Version 1.48.2

Released: 2015-06-25

• Restore not finding all ca root certs fixed
• php-mail.log parsed incorrectly for evaled code fixed
• Login: Session cookie may expire early if either client or server have wrong time fixed
• Segfault on two-step auth fixed

Restore not finding all ca root certs fixed

When multiple CA Root certificates were set for a domain, the restore only reset one of them.

Fixed by rewriting the code that parses the certificates out of the textareas.

php-mail.log parsed incorrectly for evaled code fixed

Log here:

/home/user/.php/php-mail.log

is parsed and displayed on the E-Mail Usage page, to show script send counts.

When eval() is used to send email, the format changes, causing the file.php(123) which confused the parser into thinking (123) was part of the script name.

Login: Session cookie may expire early if either client or server have wrong time fixed

Relating to this recent change:

Set session expiry

It was determined that many people have server and client computer who have dates that are very inaccurate, causing login issues.

This is because DA sets the session cookie expiry to be at the same time that the session itself will end, but the client might be well ahead of the server, so the expiry happens instantly.
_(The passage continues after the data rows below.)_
Lemma parse_apertium_variants_witness :
  parse_apertium "^zzz/*zzz$" = [mkParsedItem "zzz" ["*zzz"]] /\
  exists content, Str.split "/" content = ["cat"] /\ count_char "/" content = 0.
Proof.
  destruct parse_apertium_variants as [A B]. split.
  - apply (B "zzz"). reflexivity.
  - destruct (A "^cat$" (mkParsedItem "cat" [])) as (content & _ & _ & S & L & _).
    + simpl. now left.
    + exists content. split; [exact S | now rewrite <- L].
Defined.

(** C2 as stated fails: a span without [/] gives an item with no variant. *)
Lemma parse_apertium_empty_variants :
  exists it, In it (parse_apertium "^cat$") /\ out_variants it = [].
Proof. exists (mkParsedItem "cat" []). split; [now left | reflexivity]. Qed.

(** ** Detail records *)

(** C1, at the failing input: one recognized item, none of whose variants
    satisfies [unordered_tags_match].  [compare] writes a FAIL record for
    [exact_match] and CORRECT records for the three metrics that match, and
    nothing for [unordered_tags_match]: [is_correct], set by [stem_match],
    is still true when that metric has been tried. *)
Theorem compare_missing_fail_record :
  let reference := ["car<n><pl>"] in
  let predicted := [mkParsedItem "cars" ["car<n><sg>"]] in
  let row := mkDetail "details" in
  is_unknown (mkParsedItem "cars" ["car<n><sg>"]) = Ok false /\
  match_unordered "car<n><pl>" "car<n><sg>" = Ok false /\
  compare accuracy_funcs (Some "details") reference predicted [] =
  ([ row "exact_match.csv" "cars" "car<n><pl>" "car<n><sg>" "FAIL";
     row "stem_match.csv" "cars" "car<n><pl>" "car<n><sg>" "CORRECT";
     row "pos_match.csv" "cars" "car<n><pl>" "car<n><sg>" "CORRECT";
     row "stem_and_pos_match.csv" "cars" "car<n><pl>" "car<n><sg>" "CORRECT" ],
   Ok (mkRunResult 1 1
         [ ("exact_match", Metric.mk 0 1 (Some 0%Q));
           ("stem_match", Metric.mk 1 1 (Some 1%Q));
           ("pos_match", Metric.mk 1 1 (Some 1%Q));
           ("stem_and_pos_match", Metric.mk 1 1 (Some 1%Q));
           ("unordered_tags_match", Metric.mk 0 1 (Some 0%Q)) ])).
Proof. cbv zeta. repeat split. Qed.

(** * Further properties of the code *)

(** ** Reading spans back *)

Lemma clean_field_parts (s : string) :
  clean_field s = true <->
  all_chars Re.not_caret_dollar s = true /\ count_char "/" s = 0.
Proof.
  unfold clean_field. induction s as [|c s IH]; simpl; [tauto|].
  rewrite !andb_true_iff, IH, negb_true_iff.
  destruct (Ascii.eqb c "/"); simpl; split.
  - intros [[_ H] _]. discriminate.
  - intros [_ H]. discriminate.
  - tauto.
  - tauto.
Qed.

Lemma split_parts (cls : ascii -> bool) (sep : ascii) (s : string) :
  all_chars cls s = true ->
  Forall (fun p => all_chars cls p = true /\ count_char sep p = 0)
         (Str.split sep s).
Proof.
  induction s as [|c s IH]; simpl; intros H.
  - constructor; [now split | constructor].
  - apply andb_true_iff in H as [Hc Hs]. specialize (IH Hs).
    destruct (Ascii.eqb c sep) eqn:E.
    + constructor; [now split | exact IH].
    + destruct (Str.split sep s) as [|w ws]; [constructor; [|constructor]|].
      * simpl. rewrite Hc, E. now split.
      * inversion IH as [|? ? [Hw Hn] Hws]; subst. constructor; [|exact Hws].
        simpl. rewrite Hc, Hw, E, Hn. now split.
Qed.

Lemma split_join (sep : ascii) (l : list string) :
  forall x,
    count_char sep x = 0 -> Forall (fun s => count_char sep s = 0) l ->
    Str.split sep (Str.join (String sep EmptyString) (x :: l)) = x :: l.
Proof.
  induction l as [|y l IH]; intros x Hx Hl.
  - simpl. now apply split_no_sep.
  - inversion Hl as [|? ? Hy Hl']; subst.
    change (Str.join (String sep EmptyString) (x :: y :: l))
      with (x ++ String sep (Str.join (String sep EmptyString) (y :: l))).
    rewrite (split_app_sep sep x _ Hx). f_equal. now apply IH.
Qed.

Lemma join_all_chars (cls : ascii -> bool) (sep : ascii) (l : list string) :
  cls sep = true -> Forall (fun s => all_chars cls s = true) l ->
  all_chars cls (Str.join (String sep EmptyString) l) = true.
Proof.
  intros Hsep. induction l as [|x l IH]; intros H; [reflexivity|].
  inversion H as [|? ? Hx Hl]; subst. destruct l as [|y l]; [exact Hx|].
  change (Str.join (String sep EmptyString) (x :: y :: l))
    with (x ++ String sep (Str.join (String sep EmptyString) (y :: l))).
  rewrite all_chars_app, Hx. simpl. rewrite Hsep. now apply IH.
Qed.

Lemma run_then_all (cls : ascii -> bool) (close : ascii) (s g : string) (n : nat) :
  Re.run_then cls close s = Some (g, n) ->
  all_chars cls g = true /\ n = S (String.length g) /\
  exists rest, s = g ++ String close rest.
Proof.
  unfold Re.run_then. destruct (Re.span cls s) as [g1 r1] eqn:E.
  destruct g1 as [|c g1]; [discriminate|].
  destruct r1 as [|d r1]; [discriminate|].
  destruct (Ascii.eqb d close) eqn:D; [|discriminate].
  intros [= <- <-]. apply Ascii.eqb_eq in D. subst d.
  destruct (span_spec _ _ _ _ E) as (Hs & Hall & _).
  split; [exact Hall|]. split; [reflexivity|]. now exists r1.
Qed.

Lemma apertium_re_match (t g : string) (n : nat) :
  Re.apertium_re t = Some (g, n) ->
  all_chars Re.not_caret_dollar g = true /\
  exists rest, t = String Re.caret (g ++ String Re.dollar rest).
Proof.
  unfold Re.apertium_re. destruct t as [|c t]; [discriminate|].
  destruct (Ascii.eqb c Re.caret) eqn:C; [|discriminate].
  destruct (Re.run_then Re.not_caret_dollar Re.dollar t) as [[g0 n0]|] eqn:E;
    [|discriminate].
  intros [= <- _]. apply Ascii.eqb_eq in C. subst c.
  destruct (run_then_all _ _ _ _ _ E) as (Hall & _ & rest & ->).
  split; [exact Hall | now exists rest].
Qed.

Lemma parsed_item_fields (stdout : string) (it : ParsedItem) :
  In it (parse_apertium stdout) ->
  clean_field (input_str it) = true /\
  Forall (fun v => clean_field v = true) (out_variants it).
Proof.
  unfold parse_apertium. intros H.
  apply in_map_iff in H as (content & <- & Hin).
  destruct (findall_from_In _ _ _ _ Hin) as (t & n & E).
  destruct (apertium_re_match _ _ _ E) as [Hall _].
  pose proof (split_parts Re.not_caret_dollar "/" content Hall) as P.
  unfold item_of_span. destruct (Str.split "/" content) as [|w vs].
  - simpl. split; [reflexivity | constructor].
  - inversion P as [|? ? Hw Hvs]; subst. simpl. split.
    + now apply clean_field_parts.
    + eapply Forall_impl; [|exact Hvs]. intros v Hv. now apply clean_field_parts.
Qed.

Lemma findall_from_skip_app (m : Re.matcher) (a b : string) :
  Re.findall_from m (String.length a) (a ++ b) = Re.findall_from m 0 b.
Proof.
  induction a as [|c a IH]; [reflexivity|]. simpl. exact IH.
Qed.

Lemma findall_apertium_junk (junk s : string) :
  avoids Re.caret junk = true ->
  Re.findall Re.apertium_re (junk ++ s) = Re.findall Re.apertium_re s.
Proof.
  unfold Re.findall. induction junk as [|c junk IH]; intros H; [reflexivity|].
  simpl in H. apply andb_true_iff in H as [Hc Hj].
  simpl append. cbn [Re.findall_from Re.apertium_re].
  apply negb_true_iff in Hc. rewrite Hc. now apply IH.
Qed.

Lemma findall_apertium_span (content rest : string) :
  content <> EmptyString -> all_chars Re.not_caret_dollar content = true ->
  Re.findall Re.apertium_re ("^" ++ content ++ "$" ++ rest) =
  content :: Re.findall Re.apertium_re rest.
Proof.
  intros Hne Hall. unfold Re.findall.
  change ("^" ++ content ++ "$" ++ rest)
    with (String Re.caret (content ++ String "$" rest)).
  cbn [Re.findall_from Re.apertium_re]. rewrite Ascii.eqb_refl.
  unfold Re.run_then.
  rewrite (span_all Re.not_caret_dollar content "$"%char rest Hall eq_refl).
  destruct content as [|c g]; [contradiction|].
  change (Ascii.eqb "$" Re.dollar) with true. cbv beta iota. f_equal.
  replace (S (S (S (String.length g))) - 1)
    with (String.length (String c g ++ "$")) by (rewrite length_append; simpl; lia).
  replace (String c g ++ String "$" rest) with ((String c g ++ "$") ++ rest)
    by (rewrite append_assoc; reflexivity).
  apply findall_from_skip_app.
Qed.

Lemma printable_content (it : ParsedItem) :
  printable_item it ->
  let content := Str.join "/" (input_str it :: out_variants it) in
  content <> EmptyString /\
  all_chars Re.not_caret_dollar content = true /\
  item_of_span content = it.
Proof.
  intros (Hi & Hv & Hne). cbv zeta.
  apply clean_field_parts in Hi as [Hi1 Hi2].
  assert (Hv1 : Forall (fun s => all_chars Re.not_caret_dollar s = true)
                       (out_variants it)).
  { eapply Forall_impl; [|exact Hv]. intros v H. now apply clean_field_parts in H. }
  assert (Hv2 : Forall (fun s => count_char "/" s = 0) (out_variants it)).
  { eapply Forall_impl; [|exact Hv]. intros v H. now apply clean_field_parts in H. }
  split; [|split].
  - destruct it as [w vs]. simpl in *. destruct vs as [|v vs].
    + destruct Hne as [H | H]; [exact H | now contradiction H].
    + destruct w; discriminate.
  - apply (join_all_chars Re.not_caret_dollar "/"); [reflexivity|].
    constructor; assumption.
  - unfold item_of_span.
    rewrite (split_join "/" (out_variants it) (input_str it) Hi2 Hv2).
    now destruct it.
Qed.

Lemma findall_render_item (it : ParsedItem) (rest : string) :
  printable_item it ->
  Re.findall Re.apertium_re (render_item it ++ rest) =
  Str.join "/" (input_str it :: out_variants it)
  :: Re.findall Re.apertium_re rest.
Proof.
  intros Hit. destruct (printable_content it Hit) as (Hne & Hall & _).
  rewrite <- (findall_apertium_span _ rest Hne Hall).
  unfold render_item. simpl. now rewrite append_assoc.
Qed.

(** X1. [parse_apertium] reads back what the analyzer prints: for items
    with clean fields, printed as [^input/var1/...$] spans with any text
    free of [^] before the first span and after each span, the parser
    returns exactly these items, in order. *)
Theorem parse_apertium_render (items : list ParsedItem) :
  forall pre sep,
    avoids Re.caret pre = true -> avoids Re.caret sep = true ->
    Forall printable_item items ->
    parse_apertium
      (pre ++ concat_all (map (fun it => render_item it ++ sep) items)) = items.
Proof.
  unfold parse_apertium.
  induction items as [|it items IH]; intros pre sep Hpre Hsep H.
  - simpl. rewrite findall_apertium_junk by exact Hpre. reflexivity.
  - inversion H as [|? ? Hit Hrest]; subst.
    destruct (printable_content it Hit) as (_ & _ & Hitem).
    rewrite findall_apertium_junk by exact Hpre.
    cbn [map concat_all]. rewrite append_assoc.
    rewrite (findall_render_item it _ Hit). cbn [map]. rewrite Hitem. f_equal.
    now apply IH.
Qed.

Lemma parse_apertium_render_witness :
  parse_apertium
    ("> " ++ concat_all
       (map (fun it => render_item it ++ String Re.newline EmptyString)
            [mkParsedItem "dogs" ["dog<n><pl>"; "dogs<n><pl>"];
             mkParsedItem "zzz" ["*zzz"]])) =
  [mkParsedItem "dogs" ["dog<n><pl>"; "dogs<n><pl>"]; mkParsedItem "zzz" ["*zzz"]].
Proof.
  apply (parse_apertium_render _ "> " (String Re.newline EmptyString));
    [reflexivity | reflexivity |].
  constructor; [|constructor; [|constructor]];
    (split; [reflexivity | split; [repeat constructor | left; discriminate]]).
Defined.

(** X2. No field of a parsed item contains [^], [$] or [/]; so the
    variants joined by [/], as [variants] writes them into the detail
    records, split back into the item's variants when there is one. *)
Theorem parse_apertium_fields (stdout : string) (it : ParsedItem) :
  In it (parse_apertium stdout) ->
  clean_field (input_str it) = true /\
  Forall (fun v => clean_field v = true) (out_variants it) /\
  (out_variants it <> [] -> Str.split "/" (variants it) = out_variants it).
Proof.
  intros H. destruct (parsed_item_fields stdout it H) as [Hi Hv].
  split; [exact Hi|]. split; [exact Hv|].
  unfold variants. destruct (out_variants it) as [|v vs]; [now intros []|].
  intros _. inversion Hv as [|? ? H1 H2]; subst.
  apply split_join.
  - now apply clean_field_parts in H1.
  - eapply Forall_impl; [|exact H2]. intros x Hx. now apply clean_field_parts in Hx.
Qed.

Lemma parse_apertium_fields_witness :
  Str.split "/" (variants (mkParsedItem "dogs" ["dog<n><pl>"; "dogs<n><pl>"])) =
  ["dog<n><pl>"; "dogs<n><pl>"].
Proof.
  refine (proj2 (proj2 (parse_apertium_fields "^dogs/dog<n><pl>/dogs<n><pl>$"
                          (mkParsedItem "dogs" ["dog<n><pl>"; "dogs<n><pl>"]) _)) _).
  - now left.
  - discriminate.
Defined.

Lemma avoids_app (h : ascii) (a b : string) :
  avoids h (a ++ b) = avoids h a && avoids h b.
Proof.
  induction a as [|c a IH]; simpl; [reflexivity|]. now rewrite IH, andb_assoc.
Qed.

Lemma avoids_head (h : ascii) (s : string) : avoids h (String h s) = false.
Proof. simpl. now rewrite Ascii.eqb_refl. Qed.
A workaround has been added, where DA has a multiplier variable, eg:

session_cookie_multiplier=24

where, the above will set the cookie to expire 24x the duration of the session itself.

This does not mean the session time changes, because that's also managed by DA on the server side, in the session file, so that remains unaffected.

However, the cookie will now last much longer, to accommodate any issues with time on either the server or client (cookies are managed with GMT time, so isn't a timezone issue)

As the default session timeout is 60 minutes, the 24x multiplier means a session cookie will live for 24 hours, which should be sufficient to account for any strange timezone issues.

Also, for anyone who don't want to use any expiry (back to the old method), they can now turn it off with this:

use_cookie_expires=1

by setting the value to 0 in the directadmin.conf, and restarting DA.

This will cause the cookie expiry to be omitted, meaning the duration of the cookie will be for as long as the browser is open.

Once the browser is closed, the cookie goes away.

Again, this doesn't affect the max session duration, as DA tracks that on the server side.

Related thread:

http://forum.directadmin.com/threads/51619

Segfault on two-step auth fixed

Segfault caused by missing check on the new two-step auth feature.